Saved data entries
========
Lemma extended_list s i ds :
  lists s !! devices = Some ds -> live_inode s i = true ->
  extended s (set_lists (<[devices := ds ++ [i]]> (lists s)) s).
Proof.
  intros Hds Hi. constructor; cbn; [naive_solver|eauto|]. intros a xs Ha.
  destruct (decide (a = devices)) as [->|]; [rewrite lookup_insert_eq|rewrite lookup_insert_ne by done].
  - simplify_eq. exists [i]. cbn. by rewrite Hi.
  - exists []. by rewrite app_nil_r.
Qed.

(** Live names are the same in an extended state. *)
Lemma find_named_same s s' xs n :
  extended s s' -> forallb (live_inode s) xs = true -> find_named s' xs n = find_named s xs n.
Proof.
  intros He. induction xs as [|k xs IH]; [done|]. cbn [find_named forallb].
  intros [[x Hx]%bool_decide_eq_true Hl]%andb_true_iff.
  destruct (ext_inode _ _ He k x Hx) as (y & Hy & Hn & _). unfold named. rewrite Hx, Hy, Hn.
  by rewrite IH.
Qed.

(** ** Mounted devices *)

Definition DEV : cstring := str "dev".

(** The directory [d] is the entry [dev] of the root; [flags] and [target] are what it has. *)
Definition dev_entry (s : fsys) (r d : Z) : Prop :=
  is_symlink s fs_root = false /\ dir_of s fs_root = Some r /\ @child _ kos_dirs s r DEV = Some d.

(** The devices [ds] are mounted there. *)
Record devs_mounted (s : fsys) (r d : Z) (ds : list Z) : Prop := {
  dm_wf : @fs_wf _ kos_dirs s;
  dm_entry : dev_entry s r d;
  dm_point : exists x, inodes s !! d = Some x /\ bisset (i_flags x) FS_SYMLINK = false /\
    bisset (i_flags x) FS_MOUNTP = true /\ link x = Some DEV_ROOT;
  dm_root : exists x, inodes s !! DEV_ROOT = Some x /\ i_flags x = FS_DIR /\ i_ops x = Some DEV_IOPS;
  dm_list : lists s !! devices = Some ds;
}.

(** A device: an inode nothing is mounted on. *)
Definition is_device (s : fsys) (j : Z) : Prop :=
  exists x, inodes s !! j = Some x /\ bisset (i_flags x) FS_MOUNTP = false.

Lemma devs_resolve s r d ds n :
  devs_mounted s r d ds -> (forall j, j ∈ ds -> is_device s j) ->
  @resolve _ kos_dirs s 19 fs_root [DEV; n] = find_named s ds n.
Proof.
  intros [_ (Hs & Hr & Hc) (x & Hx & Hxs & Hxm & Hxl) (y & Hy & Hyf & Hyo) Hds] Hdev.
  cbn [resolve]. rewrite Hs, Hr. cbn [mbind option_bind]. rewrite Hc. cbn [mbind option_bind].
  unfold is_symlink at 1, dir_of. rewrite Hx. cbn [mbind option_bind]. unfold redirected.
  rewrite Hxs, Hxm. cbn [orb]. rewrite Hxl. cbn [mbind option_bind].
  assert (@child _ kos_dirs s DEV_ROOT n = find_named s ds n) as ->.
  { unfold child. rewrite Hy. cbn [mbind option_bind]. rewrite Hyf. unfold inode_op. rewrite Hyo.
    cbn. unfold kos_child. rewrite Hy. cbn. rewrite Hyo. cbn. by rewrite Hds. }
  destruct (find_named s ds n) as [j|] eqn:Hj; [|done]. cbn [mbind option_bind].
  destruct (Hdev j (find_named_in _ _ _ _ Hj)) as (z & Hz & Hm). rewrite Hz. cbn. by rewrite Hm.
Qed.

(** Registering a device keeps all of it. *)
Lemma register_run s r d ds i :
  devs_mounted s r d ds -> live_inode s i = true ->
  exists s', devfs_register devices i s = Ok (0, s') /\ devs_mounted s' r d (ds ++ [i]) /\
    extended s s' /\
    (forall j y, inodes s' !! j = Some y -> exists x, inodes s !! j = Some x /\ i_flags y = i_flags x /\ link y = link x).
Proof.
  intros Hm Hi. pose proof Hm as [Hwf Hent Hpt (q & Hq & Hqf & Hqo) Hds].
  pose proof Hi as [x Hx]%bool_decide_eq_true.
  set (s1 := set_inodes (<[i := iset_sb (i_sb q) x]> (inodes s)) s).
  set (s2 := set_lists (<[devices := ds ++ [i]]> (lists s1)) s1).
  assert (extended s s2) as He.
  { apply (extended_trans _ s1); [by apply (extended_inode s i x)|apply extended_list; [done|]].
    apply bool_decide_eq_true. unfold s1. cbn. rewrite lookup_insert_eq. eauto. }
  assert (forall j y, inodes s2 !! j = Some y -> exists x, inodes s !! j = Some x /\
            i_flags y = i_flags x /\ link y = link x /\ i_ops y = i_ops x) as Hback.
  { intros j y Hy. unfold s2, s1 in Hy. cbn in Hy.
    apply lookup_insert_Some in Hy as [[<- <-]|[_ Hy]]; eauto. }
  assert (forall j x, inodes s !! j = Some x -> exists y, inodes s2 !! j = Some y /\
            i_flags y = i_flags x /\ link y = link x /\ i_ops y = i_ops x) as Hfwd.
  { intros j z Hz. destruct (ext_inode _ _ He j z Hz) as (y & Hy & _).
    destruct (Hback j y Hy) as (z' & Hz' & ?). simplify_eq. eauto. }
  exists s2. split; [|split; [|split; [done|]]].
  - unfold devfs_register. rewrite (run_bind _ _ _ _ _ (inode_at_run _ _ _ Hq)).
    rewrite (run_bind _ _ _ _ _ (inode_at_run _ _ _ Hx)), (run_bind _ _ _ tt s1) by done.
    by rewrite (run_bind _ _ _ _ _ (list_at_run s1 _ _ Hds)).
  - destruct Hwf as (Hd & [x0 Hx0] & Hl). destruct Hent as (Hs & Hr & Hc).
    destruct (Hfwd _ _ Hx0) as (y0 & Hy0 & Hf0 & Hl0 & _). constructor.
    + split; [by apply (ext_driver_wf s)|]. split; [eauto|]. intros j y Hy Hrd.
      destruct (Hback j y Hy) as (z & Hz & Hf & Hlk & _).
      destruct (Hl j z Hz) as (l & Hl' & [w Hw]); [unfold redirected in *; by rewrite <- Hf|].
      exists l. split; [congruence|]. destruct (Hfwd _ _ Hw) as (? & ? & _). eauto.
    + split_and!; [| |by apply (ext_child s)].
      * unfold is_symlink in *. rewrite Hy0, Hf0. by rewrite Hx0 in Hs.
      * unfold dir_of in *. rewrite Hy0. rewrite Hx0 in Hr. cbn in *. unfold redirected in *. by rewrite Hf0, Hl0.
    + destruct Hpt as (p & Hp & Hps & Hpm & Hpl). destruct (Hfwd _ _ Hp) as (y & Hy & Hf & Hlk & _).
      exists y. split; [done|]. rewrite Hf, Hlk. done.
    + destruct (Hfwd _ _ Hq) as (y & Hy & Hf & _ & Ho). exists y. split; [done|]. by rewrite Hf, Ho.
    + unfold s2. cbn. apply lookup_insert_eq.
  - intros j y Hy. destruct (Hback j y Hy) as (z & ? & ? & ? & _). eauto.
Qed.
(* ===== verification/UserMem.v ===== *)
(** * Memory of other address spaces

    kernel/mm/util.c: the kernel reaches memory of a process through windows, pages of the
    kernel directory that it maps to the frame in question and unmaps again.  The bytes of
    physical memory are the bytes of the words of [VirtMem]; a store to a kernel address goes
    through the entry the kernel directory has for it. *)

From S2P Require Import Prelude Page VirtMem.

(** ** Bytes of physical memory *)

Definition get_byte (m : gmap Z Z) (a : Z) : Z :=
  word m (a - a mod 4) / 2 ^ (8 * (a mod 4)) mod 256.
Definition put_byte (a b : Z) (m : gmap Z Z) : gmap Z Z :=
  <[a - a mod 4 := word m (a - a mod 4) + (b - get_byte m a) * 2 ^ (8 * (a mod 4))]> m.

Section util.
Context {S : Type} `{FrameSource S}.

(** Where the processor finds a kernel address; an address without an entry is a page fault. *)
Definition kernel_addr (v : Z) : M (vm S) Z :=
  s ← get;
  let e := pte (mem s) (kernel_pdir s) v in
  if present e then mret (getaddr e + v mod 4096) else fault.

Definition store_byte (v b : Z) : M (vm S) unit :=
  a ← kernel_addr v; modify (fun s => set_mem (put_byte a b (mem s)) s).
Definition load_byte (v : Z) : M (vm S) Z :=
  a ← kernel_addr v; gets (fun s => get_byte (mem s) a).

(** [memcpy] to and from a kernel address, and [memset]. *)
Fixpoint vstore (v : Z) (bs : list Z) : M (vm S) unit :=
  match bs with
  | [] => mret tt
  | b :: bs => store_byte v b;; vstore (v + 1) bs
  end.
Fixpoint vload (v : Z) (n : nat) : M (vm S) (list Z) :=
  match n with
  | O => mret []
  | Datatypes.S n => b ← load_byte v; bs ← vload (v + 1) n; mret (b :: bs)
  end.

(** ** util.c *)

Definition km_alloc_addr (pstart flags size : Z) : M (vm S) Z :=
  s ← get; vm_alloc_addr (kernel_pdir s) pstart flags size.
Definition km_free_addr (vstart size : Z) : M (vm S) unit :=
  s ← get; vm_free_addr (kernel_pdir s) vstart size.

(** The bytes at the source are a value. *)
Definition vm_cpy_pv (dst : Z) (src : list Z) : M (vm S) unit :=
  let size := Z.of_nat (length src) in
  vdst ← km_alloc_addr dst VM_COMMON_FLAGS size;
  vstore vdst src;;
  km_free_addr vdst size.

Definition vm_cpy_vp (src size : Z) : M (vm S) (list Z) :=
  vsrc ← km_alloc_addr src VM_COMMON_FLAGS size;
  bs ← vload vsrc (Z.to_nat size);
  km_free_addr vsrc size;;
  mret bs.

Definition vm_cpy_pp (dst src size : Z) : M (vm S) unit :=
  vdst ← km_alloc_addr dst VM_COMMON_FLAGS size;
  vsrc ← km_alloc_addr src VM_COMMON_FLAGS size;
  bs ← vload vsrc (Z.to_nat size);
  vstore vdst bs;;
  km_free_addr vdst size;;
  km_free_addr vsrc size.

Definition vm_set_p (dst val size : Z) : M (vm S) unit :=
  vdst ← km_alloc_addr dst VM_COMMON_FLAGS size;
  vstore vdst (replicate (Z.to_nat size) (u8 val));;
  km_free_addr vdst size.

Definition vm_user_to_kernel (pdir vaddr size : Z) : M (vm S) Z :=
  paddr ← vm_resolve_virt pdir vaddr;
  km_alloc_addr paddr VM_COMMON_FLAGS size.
========
**PROBLEM DETAILS:** Find every line above that includes the word "physical", then state how many there are and nothing more.

**ANSWER SPACE:** 2